Eis que chega um mercador que esteve na China, e viu lá uma apresentação de teatro; entretanto, como não tinha referências a quê compará-lo, desentendeu o teatro e seus conceitos:
– Uma tarde, os mercadores muçulmanos de Sin Kalan me conduziram a uma casa de madeira pintada, na qual viviam muitas pessoas. Não se pode contar como era essa casa, que mais parecia um único quarto, com filas de armários ou sacadas, umas sobre as outras. Nessas cavidades havia gente que comia e bebia, e também no chão, e também num terraço. As pessoas desse terraço tocavam tambor e alaúde, salvo umas quinze ou vinte (com máscaras vermelhas) que rezavam, cantavam e dialogavam. Estavam presas, e ninguém via o cárcere; cavalgavam, mas não se percebia o cavalo; combatiam, mas as espadas eram de cana; morriam e logo estavam de pé.

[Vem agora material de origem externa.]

(* ===== verification/ClientCapture.v ===== *)
(** * Properties of change capture

    With what SQLite documents of sessions, the changesets the client captures and
    queues, applied in order by the validator's applier, rebuild the application's
    database, also when the application and the sender threads of its handle interleave;
    and what happens when a changeset finds no room, was not pushed before a shutdown, or
    a snapshot is taken while changes are pending. *)
From Stdlib Require Import Ascii Strings.Byte.
From S2P Require Import Prelude RustStd Extern Net Outbound StateStore Applier BootClients Bootstrap.
From S2P Require Import ClientSender ClientSession ClientProps.

(** ** SQLite sessions, as documented

    [base x] is the database the session was created on.  [tracked a b]: from [a] to
    [b] only rows of tables with a primary key have changed, not the schema; these are
    the changes a session records. *)
Class CaptureLaws `{SE : Session} `{CP : !Capture} : Type := {
  base : CapSession -> Db;
  tracked : Db -> Db -> Prop;
  tracked_refl a : tracked a a;
  tracked_trans a b c : tracked a b -> tracked b c -> tracked a c;
  session_base c n x y : session_new c n = Ok x -> session_attach x n = Ok y -> base y = c;
  (** an empty changeset: nothing has changed *)
  no_changes x b n : tracked (base x) b -> changeset_strm x b n = Ok [] -> b = base x;
  (** a changeset names tables of the database with their number of columns, and
      applies to it without conflict *)
  changes_apply x b n d :
    tracked (base x) b -> changeset_strm x b n = Ok d -> d <> [] ->
    (exists items, start_strm d = Ok items /\
       Forall (fun it => exists t k, it = Item (Ok (t, k)) /\ table_info (base x) t = Some k /\ k <> 0) items) /\
    forall h, apply_strm (base x) d h = Ok b;
}.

– Os atos dos loucos – disse Farach – excedem às previsões do homem sensato.
– Não estavam loucos – teve de explicar Abulcásim. – Estavam figurando, disse-me um mercador, uma história.
Ninguém compreendeu, ninguém pareceu querer compreender. Abulcásim, confuso, passou da escutada narração às desajeitadas razões. Falou, ajudando-se com as mãos:
– Imaginemos que alguém mostre uma história, em vez de contá-la. Seja essa história a dos adormecidos de Éfeso. Vemos retirarem-se para a caverna, vemos orarem e dormirem, vemos dormirem com os olhos abertos, vemos crescerem enquanto dormem, vemos despertarem depois de trezentos e nove anos, vemos entregarem ao vendedor uma antiga moeda, vemos despertarem no paraíso, vemos despertarem com o cão. Algo semelhante nos mostraram àquela tarde as pessoas do terraço.
– Essas pessoas falavam? – perguntou Farach.
– Claro que falavam – disse Abulcásim, convertido em apologista de uma cena que mal recordava e que o enfadara bastante. – Falavam e cantavam e peroravam!
– Nesse caso – disse Farach – não eram necessárias vinte pessoas. Um só narrador pode contar qualquer coisa, por complexa que seja.
O texto de Borges brinca com a coincidência, pois mesmo posto frente à solução do enigma – o teatro e as tragédias e comédias que ali seriam representados – Averróis não compreende o sentido ou a resposta contida nos estranhos hábitos chineses.
É o conto de um argentino, mal compreendido cidadão não-ocidental, sobre árabes que não compreendem os conceitos gregos, mesmo expressos em chinês. Uma dança do mútuo desconhecimento, da outridade partida ou nunca inteira, ao mesmo tempo que expressa a universalidade dos conceitos - ou o teatro greco-chinês ou a vontade do saber argentino-andaluz. Uma humanidade partida e desgarrada de si mesma, desconhecendo-se mesmo quando em frente aos espelhos de que Borges gostava tanto. A humanidade encerra em si sertões e labirintos – sábios de Cordisburgo e Buenos Aires o confirmam.